Stored entries:

▽

(** The stored list is empty: [history] is a new list, and the user entry
    goes into that one. *)
Lemma main_setup_fresh l :
  user_session st !! "chat_history" = Some (VList l) →
  heap st !! l = Some [] →
  main_setup message st =
    (Ok (mkLocals (length (messages st)) agent_ config_
                  (VList (fresh (dom (heap st))))),
     mkState (<[fresh (dom (heap st)) := [user_entry message]]> (heap st))
             (user_session st) thinking (runs st) (console st)
             (context_session st) (refreshed st)).
Proof.
  intros Hs Hl. subst agent_ config_ thinking. unfold refreshed.
  destruct st as [hp us ms rs cs ctx rv]; simpl in *.
  unfold main_setup. step_handlers.
  rewrite Hs; simpl. rewrite (lookup_total_correct _ _ _ Hl).
  rewrite lookup_total_insert_eq, insert_insert_eq, !copy_session_idemp.
  reflexivity.
Qed.

End Steps.

Section Try.

Context (st : state) (message : cl.Message) (v : locals).

Let call := mkRunCall (Orchestrator_agent v) (history v)
                      (deref st (history v)) (config v).

(** An exception comes out of the orchestration call: the [except] clause
    catches it when it is an [Exception], and then the handler only
    touches the message shown and the console; otherwise the exception
    goes on. *)
Lemma main_try_raises e :
  main_try (Runner.Raises e) message v st =
    (result_of (Runner.Raises e),
     mkState (heap st) (user_session st)
       (if isinstance_Exception e
        then <[msg v := "Error : " +:+ str e]> (messages st)
        else messages st)
       (runs st ++ [call])
       (console st ++
          calling (deref st (history v)) :: logged message (Runner.Raises e))
       (context_session st) (reserved st)).
Proof.
  subst call. destruct st as [hp us ms rs cs ctx rv], v as [i a c hv].
  unfold main_try, result_of, logged, calling. step_handlers.
  destruct (isinstance_Exception e); [|reflexivity].
  rewrite <- (assoc_L (++)). reflexivity.
Qed.

(** The orchestration call returns: the answer is shown, appended to
    [history], and [history] is stored. *)
Lemma main_try_returns r l :
  history v = VList l →
  main_try (Runner.Returns r) message v st =
    (Ok (),
     mkState (<[l := heap st !!! l ++ [assistant_entry r]]> (heap st))
       (<["chat_history" := VList l]> (user_session st))
       (<[msg v := Runner.final_output r]> (messages st))
       (runs st ++ [call])
       (console st ++
          calling (deref st (history v)) :: logged message (Runner.Returns r))
       (context_session st) (reserved st)).
Proof.
  subst call. destruct st as [hp us ms rs cs ctx rv], v as [i a c hv].
  simpl. intros ->.
  unfold main_try, logged, calling. step_handlers.
  rewrite <- !(assoc_L (++)). reflexivity.
Qed.

End Try.

Lemma update_sent (ms : list string) (c c' : string) :
  <[length ms := c']> (ms ++ [c]) = ms ++ [c'].
Proof.
  rewrite insert_app_r_alt by lia. by rewrite Nat.sub_diag.
Qed.

Lemma stored_history_Some st h :
  stored_history st = Some h ↔
  ∃ l, user_session st !! "chat_history" = Some (VList l) ∧
       heap st !! l = Some h.
Proof.
  unfold stored_history. split.
  - destruct (user_session st !! "chat_history") as [[]|]; naive_solver.
  - intros (l & -> & ->). done.
Qed.

Section Turn.

Context (st : state) (message : cl.Message) (l : loc) (h : list entry).
Hypothesis Hstored : user_session st !! "chat_history" = Some (VList l).
Hypothesis Hlist : heap st !! l = Some h.

Let agent_ := default VNone (user_session st !! "Orchestrator_agent").
Let config_ := default VNone (user_session st !! "config").
Let u := user_entry message.
Let l' := fresh (dom (heap st)).
Definition sample_env : Env :=
  mkEnv "1.26.0"
    (fun path =>
       if String.eqb path "input/report.pdf" then Ok three_page_doc
       else Raise (RuntimeError "cannot open file"))
    (fun _ => clock0)
    (fun file _ =>
       if String.eqb file "output/locked.json"
       then Raise (OSError "permission denied") else Ok tt)
    (Some 8%nat)
    (fun _ => Raise (OSError "cannot start workers")).

Definition sample_files : list Path :=
  [report_pdf;
   mkPath "input/missing.pdf" "missing.pdf" "missing";
   mkPath "input/locked.pdf" "locked.pdf" "locked"].

(** The classes from the least to the most prominent. *)
Definition class_rank (c : TextType * Z) : Z :=
  match c with
  | (footnote, _) => 0
  | (paragraph, _) => 1
  | (image, _) => 1
  | (heading, level) => if level =? 1 then 3 else 2
  end.

(** The key ["level"] is present for headings only, and is 1 or 2. *)
Definition level_ok (s : SectionEntry) : Prop :=
  match sec_type s with
  | heading => sec_level s = Some 1 \/ sec_level s = Some 2
  | _ => sec_level s = None
  end.

(** What every appended entry satisfies. *)
Definition entry_ok (s : SectionEntry) : Prop :=
  truthy (sec_content s) = true
  /\ level_ok s
  /\ (sec_type s = image -> sec_font s = image_font)
  /\ font_color (sec_font s) = 0.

△

Nothing but an exact copy of the lines from the start of the entries through the line containing "(deref st (history v)) (config" belongs in the response.

(** The stored list is empty: [history] is a new list, and the user entry
    goes into that one. *)
Lemma main_setup_fresh l :
  user_session st !! "chat_history" = Some (VList l) →
  heap st !! l = Some [] →
  main_setup message st =
    (Ok (mkLocals (length (messages st)) agent_ config_
                  (VList (fresh (dom (heap st))))),
     mkState (<[fresh (dom (heap st)) := [user_entry message]]> (heap st))
             (user_session st) thinking (runs st) (console st)
             (context_session st) (refreshed st)).
Proof.
  intros Hs Hl. subst agent_ config_ thinking. unfold refreshed.
  destruct st as [hp us ms rs cs ctx rv]; simpl in *.
  unfold main_setup. step_handlers.
  rewrite Hs; simpl. rewrite (lookup_total_correct _ _ _ Hl).
  rewrite lookup_total_insert_eq, insert_insert_eq, !copy_session_idemp.
  reflexivity.
Qed.

End Steps.

Section Try.

Context (st : state) (message : cl.Message) (v : locals).

Let call := mkRunCall (Orchestrator_agent v) (history v)
                      (deref st (history v)) (config v).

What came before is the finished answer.